■ WHAT IS EXPECTED:
The expected output is a verbatim reprint of the lines from the beginning of the data that follows through the line that contains "Lemma set_frame_same f".

-------- THE DATA --------

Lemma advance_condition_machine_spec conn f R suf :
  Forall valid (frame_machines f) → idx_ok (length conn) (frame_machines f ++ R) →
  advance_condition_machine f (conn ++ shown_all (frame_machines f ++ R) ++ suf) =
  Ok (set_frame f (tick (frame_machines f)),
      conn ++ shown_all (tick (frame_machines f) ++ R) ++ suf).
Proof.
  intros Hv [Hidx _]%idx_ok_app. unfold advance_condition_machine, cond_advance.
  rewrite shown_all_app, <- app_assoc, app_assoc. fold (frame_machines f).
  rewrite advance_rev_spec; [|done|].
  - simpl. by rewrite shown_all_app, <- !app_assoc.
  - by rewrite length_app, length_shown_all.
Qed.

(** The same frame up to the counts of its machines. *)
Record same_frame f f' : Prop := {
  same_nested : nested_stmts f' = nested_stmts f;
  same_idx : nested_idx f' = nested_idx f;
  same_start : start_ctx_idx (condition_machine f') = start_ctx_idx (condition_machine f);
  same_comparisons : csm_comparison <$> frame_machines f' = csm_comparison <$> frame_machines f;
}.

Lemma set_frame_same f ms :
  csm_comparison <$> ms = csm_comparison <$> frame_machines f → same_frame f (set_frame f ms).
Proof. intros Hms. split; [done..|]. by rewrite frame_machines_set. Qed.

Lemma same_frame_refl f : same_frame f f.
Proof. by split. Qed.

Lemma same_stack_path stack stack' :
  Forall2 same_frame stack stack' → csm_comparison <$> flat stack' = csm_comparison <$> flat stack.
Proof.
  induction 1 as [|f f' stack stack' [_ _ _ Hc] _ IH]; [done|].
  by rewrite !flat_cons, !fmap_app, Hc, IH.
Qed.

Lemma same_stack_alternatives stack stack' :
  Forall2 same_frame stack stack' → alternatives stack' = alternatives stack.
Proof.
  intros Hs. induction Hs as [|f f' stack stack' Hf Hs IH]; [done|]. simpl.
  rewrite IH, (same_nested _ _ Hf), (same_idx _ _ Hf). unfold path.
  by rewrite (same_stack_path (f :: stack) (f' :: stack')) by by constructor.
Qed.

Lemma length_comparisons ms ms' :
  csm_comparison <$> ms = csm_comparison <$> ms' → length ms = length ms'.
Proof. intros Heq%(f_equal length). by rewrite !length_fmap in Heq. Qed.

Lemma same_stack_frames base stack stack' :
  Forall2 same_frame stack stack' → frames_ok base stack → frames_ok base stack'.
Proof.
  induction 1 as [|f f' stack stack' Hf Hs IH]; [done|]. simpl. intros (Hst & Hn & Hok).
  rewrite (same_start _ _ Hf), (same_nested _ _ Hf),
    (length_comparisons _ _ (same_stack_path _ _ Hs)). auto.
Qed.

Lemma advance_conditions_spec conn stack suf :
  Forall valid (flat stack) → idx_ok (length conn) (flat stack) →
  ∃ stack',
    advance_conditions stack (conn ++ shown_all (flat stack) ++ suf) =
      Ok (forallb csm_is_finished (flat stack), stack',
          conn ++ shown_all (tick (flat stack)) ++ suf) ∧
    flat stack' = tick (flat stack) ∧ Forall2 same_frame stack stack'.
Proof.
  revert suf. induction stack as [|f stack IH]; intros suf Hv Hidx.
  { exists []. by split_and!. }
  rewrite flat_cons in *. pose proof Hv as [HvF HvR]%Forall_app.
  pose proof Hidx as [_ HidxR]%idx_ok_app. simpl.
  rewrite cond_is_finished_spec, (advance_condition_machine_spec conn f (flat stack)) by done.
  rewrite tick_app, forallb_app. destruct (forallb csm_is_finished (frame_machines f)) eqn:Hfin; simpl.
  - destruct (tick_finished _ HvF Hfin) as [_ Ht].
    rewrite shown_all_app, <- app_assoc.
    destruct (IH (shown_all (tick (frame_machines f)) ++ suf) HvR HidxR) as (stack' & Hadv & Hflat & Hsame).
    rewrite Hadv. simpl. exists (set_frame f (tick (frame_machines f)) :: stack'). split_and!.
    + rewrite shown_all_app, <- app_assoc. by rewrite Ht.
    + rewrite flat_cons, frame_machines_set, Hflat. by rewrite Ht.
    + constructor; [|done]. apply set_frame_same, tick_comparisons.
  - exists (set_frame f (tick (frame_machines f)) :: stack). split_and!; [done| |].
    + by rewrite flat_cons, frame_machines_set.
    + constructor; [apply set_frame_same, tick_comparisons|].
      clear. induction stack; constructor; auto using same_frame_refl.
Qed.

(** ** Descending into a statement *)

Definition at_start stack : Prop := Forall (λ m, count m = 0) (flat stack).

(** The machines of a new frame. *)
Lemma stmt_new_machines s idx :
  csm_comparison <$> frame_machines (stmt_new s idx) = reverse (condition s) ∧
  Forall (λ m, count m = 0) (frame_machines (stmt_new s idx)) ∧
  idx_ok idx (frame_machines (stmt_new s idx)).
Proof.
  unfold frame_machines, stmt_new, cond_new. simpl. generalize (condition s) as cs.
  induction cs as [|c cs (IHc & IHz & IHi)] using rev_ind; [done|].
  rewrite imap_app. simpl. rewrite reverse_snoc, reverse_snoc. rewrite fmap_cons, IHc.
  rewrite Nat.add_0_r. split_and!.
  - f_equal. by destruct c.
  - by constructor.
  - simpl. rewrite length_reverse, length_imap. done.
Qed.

--------

■ EXERCISE SOLUTION:
Lemma advance_condition_machine_spec conn f R suf :
  Forall valid (frame_machines f) → idx_ok (length conn) (frame_machines f ++ R) →
  advance_condition_machine f (conn ++ shown_all (frame_machines f ++ R) ++ suf) =
  Ok (set_frame f (tick (frame_machines f)),
      conn ++ shown_all (tick (frame_machines f) ++ R) ++ suf).
Proof.
  intros Hv [Hidx _]%idx_ok_app. unfold advance_condition_machine, cond_advance.
  rewrite shown_all_app, <- app_assoc, app_assoc. fold (frame_machines f).
  rewrite advance_rev_spec; [|done|].
  - simpl. by rewrite shown_all_app, <- !app_assoc.
  - by rewrite length_app, length_shown_all.
Qed.

(** The same frame up to the counts of its machines. *)
Record same_frame f f' : Prop := {
  same_nested : nested_stmts f' = nested_stmts f;
  same_idx : nested_idx f' = nested_idx f;
  same_start : start_ctx_idx (condition_machine f') = start_ctx_idx (condition_machine f);
  same_comparisons : csm_comparison <$> frame_machines f' = csm_comparison <$> frame_machines f;
}.

Lemma set_frame_same f ms :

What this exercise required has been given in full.